§ **Your instructions**: Find the line that contains "first_some (find_id i) (kids (document d)).". Output it and every line after it to the end of the records, exactly as they appear.

· · · · ·

(** * Graph.Label: label renderers of the JavaScript InfoVis Toolkit

    A shallow embedding of [Source/Graph/Graph.Label.js] and the properties
    of its retained-mode label cache.

    - [JS]    : the part of JavaScript's number type the file relies on.
    - [Doc]   : the host document (a tree of elements with identity).
    - [Graph] : [Graph.Label.DOM], [Graph.Label.HTML], [Graph.Label.SVG],
                as functions in a state-and-exception monad.
    - The theorems follow the definitions. *)

From stdpp Require Import gmap strings list fin_maps pretty.
From Stdlib Require Import QArith Qround.

Open Scope Z_scope.

(* ===================================================================== *)
(** ** JavaScript numbers *)
(* ===================================================================== *)

Module JS.

(** A JavaScript number: every finite double is a (dyadic) rational, so
    the finite values are embedded in [Q]; [NaN] and the two infinities
    are kept apart because the comparisons treat them specially. *)
Inductive num : Type :=
| NaN
| NegInf
| Fin (q : Q)
| PosInf.

Definition of_Z (z : Z) : num := Fin (inject_Z z).

(** [a < b]: false as soon as one side is [NaN]. *)
Definition lt (a b : num) : bool :=
  match a, b with
  | NaN, _ | _, NaN => false
  | _, NegInf => false
  | NegInf, _ => true
  | PosInf, _ => false
  | Fin _, PosInf => true
  | Fin x, Fin y => negb (Qle_bool y x)
  end.

(** [a >= b]: false as soon as one side is [NaN]. *)
Definition ge (a b : num) : bool :=
  match a, b with
  | NaN, _ | _, NaN => false
  | _, NegInf => true
  | NegInf, _ => false
  | PosInf, _ => true
  | Fin _, PosInf => false
  | Fin x, Fin y => Qle_bool y x
  end.

(** [a == b] on numbers. *)
Definition eqb (a b : num) : bool :=
  match a, b with
  | NegInf, NegInf | PosInf, PosInf => true
  | Fin x, Fin y => Qeq_bool x y
  | _, _ => false
  end.

(** [a != b] on numbers. *)
Definition neqb (a b : num) : bool := negb (eqb a b).

(** Rounding towards zero. *)
Definition trunc (q : Q) : Z :=
  if Qle_bool 0 q then Qfloor q else Qceiling q.

(** The abstract operation ToInt32 of the language. *)
Definition ToInt32 (a : num) : Z :=
  match a with
  | Fin q =>
      let m := trunc q mod 2 ^ 32 in
      if 2 ^ 31 <=? m then m - 2 ^ 32 else m
  | _ => 0
  end.

(** The mathematical order on numbers, in which [NaN] is related to
    nothing: what [a <= b] and [a < b] mean in a specification. *)
Definition Le (a b : num) : Prop :=
  match a, b with
  | NaN, _ | _, NaN => False
  | NegInf, _ => True
  | _, PosInf => True
  | Fin x, Fin y => (x <= y)%Q
  | _, _ => False
  end.

Definition Lt (a b : num) : Prop :=
  match a, b with
  | NaN, _ | _, NaN => False
  | _, NegInf => False
  | NegInf, _ => True
  | PosInf, _ => False
  | Fin _, PosInf => True
  | Fin x, Fin y => (x < y)%Q
  end.

(** [a >> 0] *)
Definition shr0 (a : num) : num := of_Z (ToInt32 a).

(** Rounded double arithmetic and the number-to-string conversion are
    taken from the host: the file only passes their results on. *)
Record Host : Type := {
  add : num -> num -> num;        (* a + b *)
  div : num -> num -> num;        (* a / b *)
  to_string : num -> string       (* String(a), and a + 'px' *)
}.

End JS.

(* ===================================================================== *)
(** ** The host document *)
(* ===================================================================== *)

Module Doc.

(** Element identity: what JavaScript compares with [===]. *)
Definition ref := nat.

(** The event listeners the file registers: the closure [wte] of
    [prepareForAnimation], which captures the label it was made for. *)
Inductive Listener : Type :=
| wte (label : ref).

Record Attrs : Type := mkAttrs {
  tagName : string;
  attributes : gmap string string;
  style : gmap string string;
  listeners : list (string * Listener)
}.

#[local] Unset Elimination Schemes.
Inductive Element : Type :=
| El (r : ref) (a : Attrs) (childNodes : list Element).
#[local] Set Elimination Schemes.

Definition ref_of (e : Element) : ref := match e with El r _ _ => r end.
Definition attrs (e : Element) : Attrs := match e with El _ a _ => a end.
Definition kids (e : Element) : list Element := match e with El _ _ l => l end.

(** The document tree, and the elements that exist but are not (or no
    longer) attached to another one. *)
Record Dom : Type := mkDom {
  document : Element;
  detached : list Element
}.

Definition trees (d : Dom) : list Element := document d :: detached d.

(** First success of [f] along a list. *)
Definition first_some {A B} (f : A -> option B) (l : list A) : option B :=
  fold_right (fun x acc => match f x with Some y => Some y | None => acc end) None l.

(** The ID of an element is the value of its [id] attribute, when not empty. *)
Definition has_id (i : string) (a : Attrs) : bool :=
  bool_decide (attributes a !! "id"%string = Some i) && negb (bool_decide (i = ""%string)).

(** First element in tree order whose ID is [i]. *)
Fixpoint find_id (i : string) (e : Element) : option ref :=
  match e with
  | El r a l => if has_id i a then Some r else first_some (find_id i) l
  end.

(** [document.getElementById(i)]: the descendants of the document node. *)
Definition getElementById (i : string) (d : Dom) : option ref :=
  first_some (find_id i) (kids (document d)).

(** First node, in tree order, whose identity is [r]. *)
Fixpoint lookup_in (r : ref) (e : Element) : option Element :=
  match e with
  | El x a l => if bool_decide (x = r) then Some e else first_some (lookup_in r) l
  end.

· · · · ·

§ **Result for this exercise**:
  first_some (find_id i) (kids (document d)).

(** First node, in tree order, whose identity is [r]. *)
Fixpoint lookup_in (r : ref) (e : Element) : option Element :=
  match e with
  | El x a l => if bool_decide (x = r) then Some e else first_some (lookup_in r) l
  end.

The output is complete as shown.